Reputation: 1061
I am creating an application consisting of several micro Services that run on Azure Service Fabric on Premises. I will host this on Windows Servers.
What is the recommended way for doing logging? I read something about using Event Tracing for Windows (ETW). Should I use this? How would I collect the logging data centrally?
Or should I use ASP.NET MVC Core Logging and save the loggs to a central fileshare?
Upvotes: 4
Views: 1142
Reputation: 1
Seq appears to have a cost structure around it, you could stand up an ELK stack as per yoape's answer. However to enrich the answer a little more you can push ETW events to Logstash via Data Shippers provided by Elastic search, it was pretty simple to do this for the Service Fabric Events in my case.
Upvotes: 0
Reputation: 5215
To be honest I would rip out all of the default SF logging and just use something standard you would use in a normal application. ETW introduces an awkward non-standard logging approach which is a pain to use. You can't use ETW on other than Windows platforms if you plan to use .NET Core in the future. Look at Log4Net, Serilog, NLog etc. with an appropriate sink. You'll have to enrich logging with SF context to understand where it's coming from as there are many instances of the same service.
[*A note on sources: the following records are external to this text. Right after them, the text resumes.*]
(* ===== verification/RbtreeRep.v ===== *)
(** How a store represents a red-black tree, and what the pointer operations of
    [lib/rbtree.c] do to the represented tree.

    A tree under a focus is a pair of a context (the path from the focus to the
    root with the subtrees hanging off it) and the subtree in focus.  The pointer
    code walks up and down such a path and rewrites the tree near the focus, so
    each of its pieces is specified as a rewriting of the focused tree; the rest
    of the store is framed by the lemmas on [rep] and [repk]. *)
From Stdlib Require Import ZArith Lia.
From stdpp Require Import base list option gmap.
From S2P Require Import Prelude Rbtree.

(** ** Trees and contexts *)

Inductive tree := E | T (c : color) (l : tree) (x : loc) (r : tree).

Inductive frame := FL (c : color) (x : loc) (r : tree) | FR (c : color) (l : tree) (x : loc).

Abbreviation context := (list frame).

Definition tptr (t : tree) : ptr := match t with E => None | T _ _ x _ => Some x end.

Definition floc (f : frame) : loc := match f with FL _ x _ | FR _ _ x => x end.

Definition kparent (k : context) : ptr := match k with [] => None | f :: _ => Some (floc f) end.

(** The nodes in order. *)
Fixpoint elems (t : tree) : list loc :=
  match t with E => [] | T _ l x r => elems l ++ x :: elems r end.

(** The nodes of a context to the left and to the right of the focus, in order. *)
Fixpoint kl (k : context) : list loc :=
  match k with
  | [] => []
  | FL _ _ _ :: k => kl k
  | FR _ l x :: k => kl k ++ elems l ++ [x]
  end.

Fixpoint kr (k : context) : list loc :=
  match k with
  | [] => []
  | FL _ x r :: k => x :: elems r ++ kr k
  | FR _ _ _ :: k => kr k
  end.

Fixpoint plug (k : context) (t : tree) : tree :=
  match k with
  | [] => t
  | FL c x r :: k => plug k (T c t x r)
  | FR c l x :: k => plug k (T c l x t)
  end.

(** ** Representation *)

(** [rep h t p]: the store [h] holds the tree [t], whose root has parent [p]. *)
Fixpoint rep (h : gmap loc rb_node) (t : tree) (p : ptr) : Prop :=
  match t with
  | E => True
  | T c l x r =>
    h !! x = Some (RbNode p c (tptr r) (tptr l)) /\ rep h l (Some x) /\ rep h r (Some x)
  end.

(** [repk h root k p]: the store holds the context [k] around a subtree whose
    root pointer is [p]. *)
Fixpoint repk (h : gmap loc rb_node) (root : ptr) (k : context) (p : ptr) : Prop :=
  match k with
  | [] => root = p
  | FL c x r :: k =>
    h !! x = Some (RbNode (kparent k) c (tptr r) p) /\ rep h r (Some x) /\ repk h root k (Some x)
  | FR c l x :: k =>
    h !! x = Some (RbNode (kparent k) c p (tptr l)) /\ rep h l (Some x) /\ repk h root k (Some x)
  end.

Definition all_nodes (k : context) (t : tree) : list loc := kl k ++ elems t ++ kr k.

Record represents (s : rb_store) (k : context) (t : tree) : Prop := {
  rp_tree : rep (nodes s) t (kparent k);
  rp_ctx : repk (nodes s) (rb_root s) k (tptr t);
  rp_nodup : NoDup (all_nodes k t)
}.

(** ** Framing *)

Lemma rep_insert h t p x n : x ∉ elems t -> rep h t p -> rep (<[x:=n]> h) t p.
Proof.
  revert p. induction t as [|c l IHl y r IHr]; intros p Hx; [done|]. simpl in *.
  intros (Hy & Hl & Hr). rewrite elem_of_app, elem_of_cons in Hx.
  split; [rewrite lookup_insert_ne by (intros ->; tauto); done|].
  split; [apply IHl; tauto|apply IHr; tauto].
Qed.

Lemma repk_insert h root k p x n : x ∉ kl k -> x ∉ kr k -> repk h root k p -> repk (<[x:=n]> h) root k p.
Proof.
  revert p. induction k as [|[c y r|c l y] k IH]; intros p Hl Hr; simpl in *; [done| |].
  - rewrite elem_of_cons, elem_of_app in Hr. intros (Hy & Ht & Hk).
    split; [rewrite lookup_insert_ne by (intros ->; tauto); done|].
    split; [apply rep_insert; [tauto|done]|apply IH; tauto].
  - rewrite !elem_of_app, list_elem_of_singleton in Hl. intros (Hy & Ht & Hk).
    split; [rewrite lookup_insert_ne by (intros ->; tauto); done|].
    split; [apply rep_insert; [tauto|done]|apply IH; tauto].
Qed.

(** ** Moving the focus *)

Lemma all_nodes_FL c x r k l : all_nodes (FL c x r :: k) l = all_nodes k (T c l x r).
Proof. unfold all_nodes. simpl. by rewrite <- !app_assoc. Qed.

Lemma all_nodes_FR c l x k r : all_nodes (FR c l x :: k) r = all_nodes k (T c l x r).
Proof. unfold all_nodes. simpl. by rewrite <- !app_assoc. Qed.

Lemma nav_L s k c l x r : represents s k (T c l x r) <-> represents s (FL c x r :: k) l.
Proof.
  split; intros [Ht Hk Hn]; (split; [| |by rewrite ?all_nodes_FL in *]); simpl in *; tauto.
Qed.

Lemma nav_R s k c l x r : represents s k (T c l x r) <-> represents s (FR c l x :: k) r.
Proof.
  split; intros [Ht Hk Hn]; (split; [| |by rewrite ?all_nodes_FR in *]); simpl in *; tauto.
Qed.

Lemma nav_root s k t : represents s k t <-> represents s [] (plug k t).
Proof.
  revert t. induction k as [|[c x r|c l x] k IH]; intros t; [done| |]; simpl.
  - by rewrite <- nav_L, IH.
  - by rewrite <- nav_R, IH.
Qed.

Lemma elems_plug k t : elems (plug k t) = all_nodes k t.
Proof.
  revert t. induction k as [|[c x r|c l x] k IH]; intros t; simpl.
  - unfold all_nodes. simpl. by rewrite app_nil_r.
  - by rewrite IH, all_nodes_FL.
  - by rewrite IH, all_nodes_FR.
Qed.

(** ** Reading nodes *)

Lemma ld_focus s k c l x r :
  represents s k (T c l x r) ->
  ld (Some x) s = Some (RbNode (kparent k) c (tptr r) (tptr l), s).
Proof. intros [(Hx & _) _ _]. unfold ld. by rewrite Hx. Qed.

(** ** Writing nodes *)

(** Occurrences of a node in a list: a tree without duplicates has each node at
    most once, which decides every disequality the framing lemmas ask for. *)
Definition occ1 (z x : loc) : nat := if decide (z = x) then 1 else 0.

Fixpoint occ (z : loc) (l : list loc) : nat :=
  match l with [] => 0 | x :: l => occ1 z x + occ z l end.

Lemma occ1_refl z : occ1 z z = 1.
Proof. unfold occ1. by rewrite decide_True. Qed.

Lemma occ_app z l1 l2 : occ z (l1 ++ l2) = occ z l1 + occ z l2.
Proof. induction l1 as [|x l1 IH]; simpl; [done|]. rewrite IH. lia. Qed.

Lemma occ_elem z l : z ∈ l -> 1 <= occ z l.
Proof.
  induction l as [|x l IH]; [by intros ?%elem_of_nil|]. rewrite elem_of_cons. simpl.
  intros [->|Hin]; [rewrite occ1_refl; lia|]. specialize (IH Hin). lia.
Qed.

Lemma occ_NoDup z l : NoDup l -> occ z l <= 1.
Proof.
  induction 1 as [|x l Hx Hl IH]; simpl; [lia|]. unfold occ1. case_decide as Hz; [|lia].
  subst x. destruct (occ z l) eqn:Ho; [lia|]. exfalso. clear IH.
  assert (Hge : 1 <= occ z l) by lia. clear Ho. revert Hx Hge. clear. induction l as [|y l IH]; simpl; [lia|].
  unfold occ1. rewrite elem_of_cons. case_decide; [tauto|]. intros Hn Hge. apply IH; [tauto|lia].
Qed.

(** [solve_fresh H]: prove [x ∉ l] or [x <> y] from [H : NoDup _]. *)
Ltac occ_simpl H :=
  unfold all_nodes in H; cbn [elems kl kr] in H;
  repeat (rewrite occ_app in H || (progress cbn [occ] in H)); rewrite ?occ1_refl in H.

(** The counting form of the absence of duplicates, computed once per goal. *)
Definition occs (z : loc) (n : nat) : Prop := n <= 1.

Ltac know_fresh H :=
  lazymatch goal with
  | _ : forall z, occs z _ |- _ => idtac
  | _ =>
    let F := fresh "Hocc" in
    eassert (F : forall z, occs z _)
      by (let Hc := fresh "Hc" in
          let z := fresh "z" in intros z; pose proof (occ_NoDup z _ H) as Hc; unfold all_nodes in Hc; cbn [elems kl kr] in Hc;
          repeat (rewrite occ_app in Hc || (progress cbn [occ] in Hc)); exact Hc)
  end.

Ltac solve_fresh H :=
  know_fresh H;
  match goal with
  | F : forall z, occs z _ |- ?x ∉ ?l =>
    let Hin := fresh "Hin" in let Hc := fresh "Hc" in
    intros Hin; apply occ_elem in Hin; pose proof (F x) as Hc;
    unfold occs in Hc; rewrite ?occ1_refl in Hc; occ_simpl Hin; clear - Hc Hin; lia
  | F : forall z, occs z _ |- ?x <> ?y =>
    let Heq := fresh "Heq" in let Hc := fresh "Hc" in
    intros Heq; pose proof (F x) as Hc; unfold occs in Hc;
    rewrite <- ?Heq in Hc; rewrite ?occ1_refl in Hc; clear - Hc; lia
  end.

(** Execute monadic code on a store whose lookups are known. *)
Ltac rb_unfold :=
  unfold __rb_rotate_left, __rb_rotate_right, set_left, set_right, set_parent, set_color, upd, ld,
    put_root, get_root, when, replace_child, with_left, with_right, with_parent, with_color,
    mbind, RM_bind, SM_bind, mret, RM_ret, SM_ret.

Ltac rb_step :=
  first
    [ rewrite lookup_insert_eq
    | rewrite lookup_insert_ne by congruence
    | match goal with H : ?h !! ?x = Some _ |- context [?h !! ?x] => rewrite H end ].

Ltac rb_exec := rb_unfold; cbn -[lookup insert]; repeat (rb_step; cbn -[lookup insert]).

Lemma set_color_focus s k c l x r c' :
  represents s k (T c l x r) ->
  exists s', set_color (Some x) c' s = Some (tt, s') /\ represents s' k (T c' l x r).
Proof.
  intros [(Hx & Hl & Hr) Hk Hn]. rb_exec. eexists. split; [done|].
  split; simpl; [|apply repk_insert; [solve_fresh Hn..|done]|done].
  rewrite lookup_insert_eq. split; [done|].
  split; (apply rep_insert; [solve_fresh Hn|done]).
Qed.

(** Prove that an updated store represents a tree: look up the updated nodes and
    frame the updates away from the subtrees. *)
Ltac rb_frame H :=
  know_fresh H;
  repeat match goal with
  | |- _ /\ _ => split
  | |- rep _ (T _ _ _ _) _ => simpl
  | |- rep _ E _ => exact I
  | |- repk _ _ [] _ => simpl
  | |- repk _ _ (_ :: _) _ => simpl
  | |- rep (<[_:=_]> _) _ _ => apply rep_insert; [solve_fresh H|]
  | |- repk (<[_:=_]> _) _ _ _ => apply repk_insert; [solve_fresh H|solve_fresh H|]
  | |- (<[_:=_]> _) !! _ = Some _ => repeat rb_step; reflexivity
  | |- _ => first [assumption | reflexivity]
  end.

(** A step that rewrites the focus keeps the absence of duplicates because it
    keeps the in-order list of nodes. *)
Lemma represents_intro s k t t' :
  NoDup (all_nodes k t) -> elems t' = elems t ->
  rep (nodes s) t' (kparent k) -> repk (nodes s) (rb_root s) k (tptr t') -> represents s k t'.
Proof. intros Hn He Ht Hk. split; [done|done|]. unfold all_nodes. by rewrite He. Qed.

Lemma elems_rotate c c' a x b y d : elems (T c' (T c a x b) y d) = elems (T c a x (T c' b y d)).
Proof. simpl. rewrite <- app_assoc. done. Qed.

Lemma tptr_notin x t : x ∉ elems t -> Some x <> tptr t.
Proof.
  destruct t as [|c l y r]; simpl; [done|]. rewrite elem_of_app, elem_of_cons. intros Hx [= ->]. tauto.
Qed.

(** Case analysis on the parent of the focus and on the inner subtree of a
    rotation, with the disequalities between the nodes involved. *)
Ltac rb_fresh H x y :=
  match goal with
  | _ : x <> y |- _ => idtac
  | _ => assert (x <> y) by solve_fresh H
  end.

Ltac rb_split_ctx H Hk x k :=
  destruct k as [|[? ?g ?gt|? ?gt ?g] k];
  [|let Hg := fresh "Hg" in let Hgt := fresh "Hgt" in destruct Hk as (Hg & Hgt & Hk);
    match type of Hg with
    | _ !! ?g = _ => rb_fresh H x g
    end;
    match type of Hgt with
    | rep _ ?t _ => assert (Some x <> tptr t) by (apply tptr_notin; solve_fresh H)
    end..].

Ltac rb_split_sub H Hb b :=
  let c := fresh "cb" in let b1 := fresh "b1" in let z := fresh "z" in let b2 := fresh "b2" in
  destruct b as [|c b1 z b2]; [|
    let Hz := fresh "Hz" in let Hb1 := fresh "Hb1" in let Hb2 := fresh "Hb2" in
    destruct Hb as (Hz & Hb1 & Hb2)].

Ltac rb_neq H :=
  know_fresh H;
  repeat match goal with
  | _ : ?h !! ?x = Some _, _ : ?h !! ?y = Some _ |- _ =>
    lazymatch x with
    | y => fail
    | _ => match goal with
           | _ : x <> y |- _ => fail 1
           | _ : y <> x |- _ => fail 1
           | _ => assert (x <> y) by solve_fresh H
           end
    end
  end.

Ltac rb_run :=
  rb_exec;
  repeat (first [rewrite decide_True by congruence | rewrite decide_False by congruence]; rb_exec);
  eexists; split; [reflexivity|].

Lemma rotate_left_focus s k c a x c' b y d :
  represents s k (T c a x (T c' b y d)) ->
  exists s', __rb_rotate_left (Some x) s = Some (tt, s') /\ represents s' k (T c' (T c a x b) y d).
Proof.
  intros [(Hx & Ha & Hy & Hb & Hd) Hk Hn].
  rb_split_sub Hn Hb b; rb_split_ctx Hn Hk x k; rb_neq Hn; rb_run;
    (eapply represents_intro; [exact Hn|apply elems_rotate|..]; simpl; rb_frame Hn).
Qed.

Lemma rotate_right_focus s k c a x c' b y d :
  represents s k (T c' (T c a x b) y d) ->
  exists s', __rb_rotate_right (Some y) s = Some (tt, s') /\ represents s' k (T c a x (T c' b y d)).
Proof.
  intros [(Hy & (Hx & Ha & Hb) & Hd) Hk Hn].
  rb_split_sub Hn Hb b; rb_split_ctx Hn Hk y k; rb_neq Hn; rb_run;
    (eapply represents_intro; [exact Hn|symmetry; apply elems_rotate|..]; simpl; rb_frame Hn).
Qed.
I use Serilog + Seq (http://getseq.net) for production apps running on premise and in Azure as this is the easiest way to understand logs.
Upvotes: 3
Reputation: 3315
You could use Azure Diagnostics EventFlow to pick up ETW events generated by you Service Dabric services. By using (and adding custom events to) the Service/ActorEventSources prepared for you in new SF services you can log ETW events from your services on top of the ETW events that the underlying Service Fabric framework gemerates.
In EventFlow you can then setup your inputs (the ETW events) and your output for these. You could here choose an output that fits you. For instance, if you are running on-prem and have an Elastic setup you could route your ETW events to that and make them searchable there. You can also extend EventFlow with your own output if you want to log to your own database for instance.